[Dataset entries]
┌──
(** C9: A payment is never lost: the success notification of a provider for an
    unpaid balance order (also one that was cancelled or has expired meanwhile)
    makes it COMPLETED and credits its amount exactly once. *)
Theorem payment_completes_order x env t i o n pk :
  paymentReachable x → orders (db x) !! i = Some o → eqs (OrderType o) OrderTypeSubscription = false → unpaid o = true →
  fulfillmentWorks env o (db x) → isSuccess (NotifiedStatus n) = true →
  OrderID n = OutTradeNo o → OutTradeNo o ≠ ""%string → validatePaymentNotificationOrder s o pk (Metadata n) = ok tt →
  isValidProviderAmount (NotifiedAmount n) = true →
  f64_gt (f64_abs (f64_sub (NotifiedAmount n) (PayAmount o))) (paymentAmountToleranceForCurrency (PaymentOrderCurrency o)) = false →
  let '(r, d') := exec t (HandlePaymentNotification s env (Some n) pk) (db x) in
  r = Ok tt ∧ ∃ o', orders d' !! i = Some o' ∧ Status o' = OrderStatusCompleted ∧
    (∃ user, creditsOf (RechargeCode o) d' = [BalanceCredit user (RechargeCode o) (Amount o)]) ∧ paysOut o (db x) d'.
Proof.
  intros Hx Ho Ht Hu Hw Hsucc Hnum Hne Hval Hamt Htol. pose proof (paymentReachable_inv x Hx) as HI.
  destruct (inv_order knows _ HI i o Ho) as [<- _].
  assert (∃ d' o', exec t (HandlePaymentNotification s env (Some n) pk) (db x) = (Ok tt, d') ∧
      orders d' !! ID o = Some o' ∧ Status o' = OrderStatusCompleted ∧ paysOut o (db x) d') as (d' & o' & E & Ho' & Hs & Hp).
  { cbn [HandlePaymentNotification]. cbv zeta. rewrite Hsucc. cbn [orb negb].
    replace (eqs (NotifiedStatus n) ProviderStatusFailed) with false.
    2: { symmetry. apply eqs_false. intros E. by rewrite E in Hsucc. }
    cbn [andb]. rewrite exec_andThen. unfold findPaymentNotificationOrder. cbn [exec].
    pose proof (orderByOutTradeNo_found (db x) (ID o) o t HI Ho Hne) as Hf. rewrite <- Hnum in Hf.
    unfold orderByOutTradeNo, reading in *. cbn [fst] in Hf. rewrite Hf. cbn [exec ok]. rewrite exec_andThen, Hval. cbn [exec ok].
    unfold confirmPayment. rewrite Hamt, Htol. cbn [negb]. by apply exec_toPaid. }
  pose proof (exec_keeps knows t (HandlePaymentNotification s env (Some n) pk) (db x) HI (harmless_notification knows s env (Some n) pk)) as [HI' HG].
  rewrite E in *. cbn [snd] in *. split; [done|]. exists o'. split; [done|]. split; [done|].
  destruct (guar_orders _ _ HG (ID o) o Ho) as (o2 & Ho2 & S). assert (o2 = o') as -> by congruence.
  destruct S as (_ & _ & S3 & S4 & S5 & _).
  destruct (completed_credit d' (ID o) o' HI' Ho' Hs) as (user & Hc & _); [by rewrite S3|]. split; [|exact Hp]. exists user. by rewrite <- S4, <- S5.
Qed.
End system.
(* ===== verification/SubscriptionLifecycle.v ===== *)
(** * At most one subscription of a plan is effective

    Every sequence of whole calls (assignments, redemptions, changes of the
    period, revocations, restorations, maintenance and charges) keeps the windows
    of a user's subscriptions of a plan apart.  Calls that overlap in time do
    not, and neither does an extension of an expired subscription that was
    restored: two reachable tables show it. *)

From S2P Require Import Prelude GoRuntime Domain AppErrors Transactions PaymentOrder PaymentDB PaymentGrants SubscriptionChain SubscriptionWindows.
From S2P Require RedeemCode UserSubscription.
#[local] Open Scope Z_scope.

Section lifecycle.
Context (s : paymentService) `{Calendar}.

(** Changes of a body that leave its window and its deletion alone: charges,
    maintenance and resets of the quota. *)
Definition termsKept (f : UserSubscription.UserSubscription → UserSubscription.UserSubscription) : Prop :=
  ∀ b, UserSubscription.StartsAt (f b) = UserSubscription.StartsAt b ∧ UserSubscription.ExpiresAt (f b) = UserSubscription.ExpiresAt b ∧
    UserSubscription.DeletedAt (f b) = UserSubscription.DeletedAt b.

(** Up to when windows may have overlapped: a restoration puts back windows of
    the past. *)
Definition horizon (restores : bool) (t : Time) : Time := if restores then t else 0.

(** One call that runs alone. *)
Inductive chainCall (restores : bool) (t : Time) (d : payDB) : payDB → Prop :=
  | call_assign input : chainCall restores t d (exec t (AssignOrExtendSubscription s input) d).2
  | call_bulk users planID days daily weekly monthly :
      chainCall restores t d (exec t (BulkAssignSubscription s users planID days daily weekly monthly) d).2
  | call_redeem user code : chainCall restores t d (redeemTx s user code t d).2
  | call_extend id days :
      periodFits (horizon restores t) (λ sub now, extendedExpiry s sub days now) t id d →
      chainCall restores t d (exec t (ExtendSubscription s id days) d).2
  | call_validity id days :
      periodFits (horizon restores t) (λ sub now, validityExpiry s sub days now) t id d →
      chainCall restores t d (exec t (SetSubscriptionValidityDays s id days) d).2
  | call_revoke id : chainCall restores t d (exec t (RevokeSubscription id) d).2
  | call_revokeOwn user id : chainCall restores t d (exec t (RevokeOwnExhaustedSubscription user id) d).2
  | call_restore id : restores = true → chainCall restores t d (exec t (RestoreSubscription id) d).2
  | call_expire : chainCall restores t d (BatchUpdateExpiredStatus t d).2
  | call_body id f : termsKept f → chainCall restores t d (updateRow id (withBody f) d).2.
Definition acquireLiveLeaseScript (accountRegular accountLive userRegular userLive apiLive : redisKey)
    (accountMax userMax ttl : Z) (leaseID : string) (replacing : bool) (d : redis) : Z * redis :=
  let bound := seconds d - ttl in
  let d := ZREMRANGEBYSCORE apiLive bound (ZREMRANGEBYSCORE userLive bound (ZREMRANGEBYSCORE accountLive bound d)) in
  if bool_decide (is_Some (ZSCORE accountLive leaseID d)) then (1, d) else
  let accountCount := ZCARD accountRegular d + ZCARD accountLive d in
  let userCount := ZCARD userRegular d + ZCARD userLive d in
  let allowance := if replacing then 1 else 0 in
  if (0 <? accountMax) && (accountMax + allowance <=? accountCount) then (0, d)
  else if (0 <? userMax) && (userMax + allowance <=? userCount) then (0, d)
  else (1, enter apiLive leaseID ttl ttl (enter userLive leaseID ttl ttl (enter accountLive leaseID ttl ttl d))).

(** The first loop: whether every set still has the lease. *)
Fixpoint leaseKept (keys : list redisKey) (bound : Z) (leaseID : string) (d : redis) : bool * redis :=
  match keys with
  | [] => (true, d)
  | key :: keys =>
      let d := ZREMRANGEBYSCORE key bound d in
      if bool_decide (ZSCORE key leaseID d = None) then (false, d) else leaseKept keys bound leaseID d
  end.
└──
### WHAT IS REQUIRED
Give back the records above exactly, limited to the lines between the one holding "(RevokeSubscription id) d).2" and the one holding "user id) d).2", inclusive.

### RESULT FOR THIS EXERCISE
  | call_revoke id : chainCall restores t d (exec t (RevokeSubscription id) d).2
  | call_revokeOwn user id : chainCall restores t d (exec t (RevokeOwnExhaustedSubscription user id) d).2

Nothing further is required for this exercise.